(Inspired by a conversation with a friend)
The small cuts are the ones that hurt the worst. I've seen people with bones sticking out of their skin, people whose bones have been shattered, missing limbs and digits that only recently gone missing, and while some of them have screamed as we positioned them for x-rays, the ones who scream the loudest and most often have been the ones with lacerations, abrasions and hematomas.
I can't blame them. When I shattered my fibula, I thought it was the worst pain in the world. Until I had a 6mm kidney stone. Yea, you don't want one of those. Trust me.

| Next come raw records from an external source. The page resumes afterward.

Lemma exists_true (path : string) (n m : nat) :
  exists_ world path n = (Return true, m)
  <-> (exists stats, stat (world n) path = Return stats) /\ m = S n.
Proof.
  unfold exists_. destruct (stat (world n) path) as [s|e]; split.
  - intros H. injection H as <-. split; [eexists; reflexivity | reflexivity].
  - intros (_ & ->). reflexivity.
  - intros H. discriminate H.
  - intros ((s & H) & _). discriminate H.
Qed.

Lemma isDirectory_rejects (path : string) (n : nat) :
  rejects (isDirectory world path) n <-> exists e, stat (world n) path = Throw e.
Proof.
  unfold rejects, isDirectory. destruct (stat (world n) path) as [s|e]; split.
  - intros (e & m & H). destruct (negb _); discriminate H.
  - intros (e & H). discriminate H.
  - intros _. eexists. reflexivity.
  - intros _. do 2 eexists. reflexivity.
Qed.

Lemma isFile_rejects (path : string) (n : nat) :
  rejects (isFile world path) n <-> exists e, stat (world n) path = Throw e.
Proof.
  unfold rejects, isFile. destruct (stat (world n) path) as [s|e]; split.
  - intros (e & m & H). destruct (negb _); discriminate H.
  - intros (e & H). discriminate H.
  - intros _. eexists. reflexivity.
  - intros _. do 2 eexists. reflexivity.
Qed.

(** [await exists(path) && await second(path) && await last(path)],
    where [second] rejects when [stat] does and [last] never rejects. *)
Lemma two_stats_reject (second last : string -> Async bool) (path : string) (n : nat) :
  (forall k, rejects (second path) k <-> exists e, stat (world k) path = Throw e) ->
  (forall k, ~ rejects (last path) k) ->
  rejects (and_await (and_await (exists_ world path) (second path)) (last path)) n
  <-> lost_between_stats path n.
Proof.
  intros Hsecond Hlast. unfold lost_between_stats.
  rewrite and_await_rejects, and_await_rejects. split.
  - intros [[R | (m & E & R)] | (m & _ & R)].
    + now apply exists_never_rejects in R.
    + apply exists_true in E. destruct E as [E ->]. apply Hsecond in R. auto.
    + now apply Hlast in R.
  - intros (E & R). left. right. exists (S n). split.
    + apply exists_true. auto.
    + apply Hsecond. exact R.
Qed.

(** The three combined checks reject in one case only: the path is
    there when [exists] looks, and [stat] rejects when [isFile] or
    [isDirectory] looks next.  [exists] turns a rejected [stat] into
    false, [isReadable] and [isWritable] turn a rejected [access] into
    false; [isFile] and [isDirectory] catch nothing. *)
Theorem combined_checks_reject_iff (path : string) (n : nat) :
  (rejects (isFileReadable world path) n <-> lost_between_stats path n)
  /\ (rejects (isDirectoryWritable world path) n <-> lost_between_stats path n)
  /\ (rejects (isDirectoryReadable world path) n <-> lost_between_stats path n).
Proof.
  unfold isFileReadable, isDirectoryWritable, isDirectoryReadable.
  split; [|split].
  - apply (two_stats_reject (isFile world) (isReadable world));
      [intros k; apply isFile_rejects | intros k; apply isReadable_never_rejects].
  - apply (two_stats_reject (isDirectory world) (isWritable world));
      [intros k; apply isDirectory_rejects | intros k; apply isWritable_never_rejects].
  - apply (two_stats_reject (isDirectory world) (isReadable world));
      [intros k; apply isDirectory_rejects | intros k; apply isReadable_never_rejects].
Qed.

(** So on a path whose [stat] answers the second time as it did the
    first, no combined check rejects. *)
Lemma combined_checks_on_a_stable_path (path : string) (n : nat) :
  stat (world (S n)) path = stat (world n) path ->
  ~ rejects (isFileReadable world path) n
  /\ ~ rejects (isDirectoryWritable world path) n
  /\ ~ rejects (isDirectoryReadable world path) n.
Proof.
  intros Hsame.
  assert (L : ~ lost_between_stats path n).
  { intros ((s & H1) & (e & H2)). rewrite Hsame, H1 in H2. discriminate H2. }
  unfold isFileReadable, isDirectoryWritable, isDirectoryReadable.
  repeat split; intros R; apply L.
  - apply (two_stats_reject (isFile world) (isReadable world)) in R;
      [exact R | intros k; apply isFile_rejects
       | intros k; apply isReadable_never_rejects].
  - apply (two_stats_reject (isDirectory world) (isWritable world)) in R;
      [exact R | intros k; apply isDirectory_rejects
       | intros k; apply isWritable_never_rejects].
  - apply (two_stats_reject (isDirectory world) (isReadable world)) in R;
      [exact R | intros k; apply isDirectory_rejects
       | intros k; apply isReadable_never_rejects].
Qed.

(** A directory is writable exactly when [stat] resolves for [exists],
    resolves to a directory for [isDirectory], and [access] with [W_OK]
    resolves after them. *)
Theorem isDirectoryWritable_true_iff (path : string) (n : nat) :
  (exists m, isDirectoryWritable world path n = (Return true, m))
  <-> (exists stats, stat (world n) path = Return stats)
      /\ (exists stats, stat (world (S n)) path = Return stats
                        /\ stats_isDirectory stats = true)
      /\ access (world (S (S n))) path W_OK = Return tt.
Proof.
  unfold isDirectoryWritable, and_await, exists_, isDirectory, isWritable.
  destruct (stat (world n) path) as [s0|e0].
  - destruct (stat (world (S n)) path) as [[d f]|e1]; cbn.
    + destruct d; cbn.
      * destruct (access (world (S (S n))) path W_OK) as [[]|e2]; split.
        -- intros _. split; [eexists; reflexivity|].
           split; [eexists; split; reflexivity | reflexivity].
        -- intros _. eexists. reflexivity.
        -- intros (m & H). discriminate H.
        -- intros (_ & _ & H). discriminate H.
      * split; [intros (m & H); discriminate H|].
        intros (_ & (stats & H & D) & _). injection H as <-. discriminate D.
    + split; [intros (m & H); discriminate H|].
      intros (_ & (stats & H & _) & _). discriminate H.
  - split; [intros (m & H); discriminate H|].
    intros ((stats & H) & _). discriminate H.
Qed.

But it's also true in the reverse.
And then there are those who think we're unfeeling bastards because we make them hold their ankle at a certain angle, or we don't react when they tell us the most horrible thing they've experienced. Probably something that happened in the past two hours. Because we will make you move that hand that hurts so much you're thinking of just cutting it off and being done with it.
When a nurse or other professional uses endearment terms, understand we are not belittling you. We are identifying (and in some small way, trying to protect ourselves). I used to hate it when other techs would call the patients "honey". But two years in I find myself following their example and saying, "I'm sorry, dear. I'm so very sorry."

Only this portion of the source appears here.